Cannes 2009 Review: Heitor Dhalia's Adrift
by Alex Billington
May 22, 2009
I think I stumbled across a big Cannes sleeper hit. From the beaches of Brazil comes Adrift, known as À Deriva in Portuguese, the third film from Brazilian director Heitor Dhalia. I'm going to say right up front - following in the footsteps of City of God director Fernando Meirelles, Dhalia is the next great Brazilian filmmaker on the verge of breaking out. Adrift is his calling card, a gorgeous family drama about a beautiful young girl (seen above) and her parents. It's not a masterpiece, but it is definitely one of the better films I've seen here that offers so much to fall in love with, whether it be the actors, cinematography, or story.
French actor Vincent Cassel stars as Mathias, the loving father of a family of three kids, husband of Clarice (Débora Bloch), and struggling author in desperate need of money. Set in the 1980's on the stunning beaches of Brazil, the story follows the breakdown between married couple Mathias and Clarice as seen through the eyes of their eldest teenage daughter Filipa (newcomer Laura Neiva). While undergoing her own sexual awakening, she discovers that her father is having an affair with an American women (Camilla Belle) living not too far away. Dhalia takes an unconventional approach in telling the story though her eyes.
First and foremost, Adrift looks absolutely amazing, with a slightly muted color palette that captures the beautiful hues of Brazil in ways you've never seen before. It's a love letter to the country, unquestionably, and Dahlia and his cinematographer Ricardo Della Rosa shoot it in such a way that I couldn't help but fall in love with the look of it. Beyond that, the score by Antonio Pinto (who also scored City of God) also carried me so much deeper into the story. This is exactly why I mention that Dhalia is on the verge of breaking out - he's just waiting to unleash his cinematic brilliance upon the world and this film is his precursor.
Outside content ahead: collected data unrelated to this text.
(** * Trading-strategy evaluation engine (RSI, MACD, Bollinger Bands)

    A shallow embedding of [file.cpp].  The C++ [double] type is kept
    abstract behind the interface [Double], so that every evaluator is
    written once, exactly as the source writes it, and can then be

    - run on IEEE-754 binary64 numbers (instance [Double_float], which
      computes with [vm_compute]),
    - reasoned about in every number system at once, where a property
      does not depend on the arithmetic, or depends on it only through
      the order facts of [OrderLaws], which binary64 and the real numbers
      share, and
    - reasoned about over the real numbers (instance [Double_R]) where a
      property is about exact arithmetic.

    [std::vector::operator[]] has undefined behaviour out of range: every
    read and write goes through [vget]/[vset], which return [None] there,
    and an evaluator returns [None] exactly when the C++ run would read or
    write outside a vector.  [int] and [size_t] values are modelled as
    unbounded [Z] and [nat]: the model is the program on series shorter
    than 2^31 bars, and its [int] expressions [period + 1] and
    [current_index - period + 1] are those of the source for periods of
    at least 1 (the evaluators use 9, 12, 14, 20 and 26). *)

From Stdlib Require Import ZArith List Bool Lia Reals Lra Floats.
Import ListNotations.

Set Implicit Arguments.

(** ** The numeric interface *)

Class Double (F : Type) : Type := {
  fadd : F -> F -> F;
  fsub : F -> F -> F;
  fmul : F -> F -> F;
  fdiv : F -> F -> F;
  fsqrt : F -> F;
  flt : F -> F -> bool;          (* x < y *)
  feq : F -> F -> bool;          (* x == y *)
  of_int : Z -> F                (* int -> double conversion, literals *)
}.

Declare Scope dbl_scope.
Delimit Scope dbl_scope with dbl.
Infix "+" := fadd : dbl_scope.
Infix "-" := fsub : dbl_scope.
Infix "*" := fmul : dbl_scope.
Infix "/" := fdiv : dbl_scope.
Infix "<?" := flt : dbl_scope.
Infix "=?" := feq : dbl_scope.
Notation "x >? y" := (flt y x) (only parsing) : dbl_scope.

(** ** Fallible computations: the option monad *)

Definition bind {A B : Type} (c : option A) (k : A -> option B) : option B :=
  match c with
  | Some a => k a
  | None => None
  end.

Notation "x <- c ;; k" := (bind c (fun x => k))
  (at level 61, c at next level, right associativity).
Notation "' p <- c ;; k" := (bind c (fun x => let 'p := x in k))
  (at level 61, p pattern, c at next level, right associativity).

(** ** Vectors *)

(** [v[i]] for an [int] index. *)
Definition vget {A : Type} (v : list A) (i : Z) : option A :=
  if (i <? 0)%Z then None else nth_error v (Z.to_nat i).

(** [v[i] = x] for a [size_t] index. *)
Fixpoint vset {A : Type} (v : list A) (i : nat) (x : A) : option (list A) :=
  match v, i with
  | [], _ => None
  | _ :: t, O => Some (x :: t)
  | h :: t, S j =>
      match vset t j x with
      | Some t' => Some (h :: t')
      | None => None
      end
  end.

(** [v.back()] *)
Definition back {A : Type} (v : list A) : option A :=
  nth_error v (length v - 1).

(** ** Loops *)

Fixpoint foldM {A S : Type} (body : A -> S -> option S) (l : list A) (s : S)
  : option S :=
  match l with
  | [] => Some s
  | a :: l' =>
      match body a s with
      | Some s' => foldM body l' s'
      | None => None
      end
  end.

(** [for (size_t i = lo; i < hi; ++i) body] *)
Definition for_below {S : Type} (lo hi : nat) (body : nat -> S -> option S)
  (s : S) : option S :=
  foldM body (seq lo (hi - lo)) s.

(** The indices [lo, lo+1, ..., hi] of [for (int i = lo; i <= hi; ++i)]. *)
Definition zrange (lo hi : Z) : list Z :=
  map (fun k => (lo + Z.of_nat k)%Z) (seq 0 (Z.to_nat (hi - lo + 1))).

Definition for_upto {S : Type} (lo hi : Z) (body : Z -> S -> option S)
  (s : S) : option S :=
  foldM body (zrange lo hi) s.

Section Engine.

Context {F : Type} {DF : Double F}.
Local Open Scope dbl_scope.

(** ** Data model *)

Record Candle : Type := { close : F }.

Record TradeResult : Type := {
  success_rate : F;
  avg_return : F;
  total_trades : Z;
  signal_positions : list Z
}.

(** The local variables of an evaluator's scanning loop. *)
Record Scan : Type := {
  trades : Z;
  profitables : Z;
  total_ret : F;
  holding : bool;
  entry : F;
  signals : list Z
}.

(** [for (const auto& c : candles) closes.push_back(c.close);] *)
Definition closes_of (candles : list Candle) : list F := map close candles.

(** The declarations that precede each scanning loop. *)
Definition scan_init (closes : list F) : Scan :=
  {| trades := 0; profitables := 0; total_ret := of_int 0;
     holding := false; entry := of_int 0;
     signals := repeat 0%Z (length closes) |}.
Where Adrift struggles the most is that it's not anything new, it's not a story we haven't already seen before. And unfortunately it never hits on the emotional level that I was hoping it eventually would. Thanks to all the aforementioned technical aspects, it's still wonderful and occasionally heartwrenching to watch it play out, but it never reaches the kind of brilliance that would make it one of my absolute Cannes favorites. That said, Vincent Cassel again impresses me with an extraordinary performance, as does newcomer Laura Neiva, who could very well be the most talented actor of this entire cast, even if it is only her first major role.
I can't suggest enough that true cinephiles should seek out Adrift. You will fall in love it just as I did, I'm almost certain of that. And although the story may not be the most impressive part, there will be so much more you'll adore, that it'll be hard not to see past some of its minor flaws. It's not exactly a sleeper hit yet, but with some more time and more critical attention (which it's likely to receive), it'll be on its way.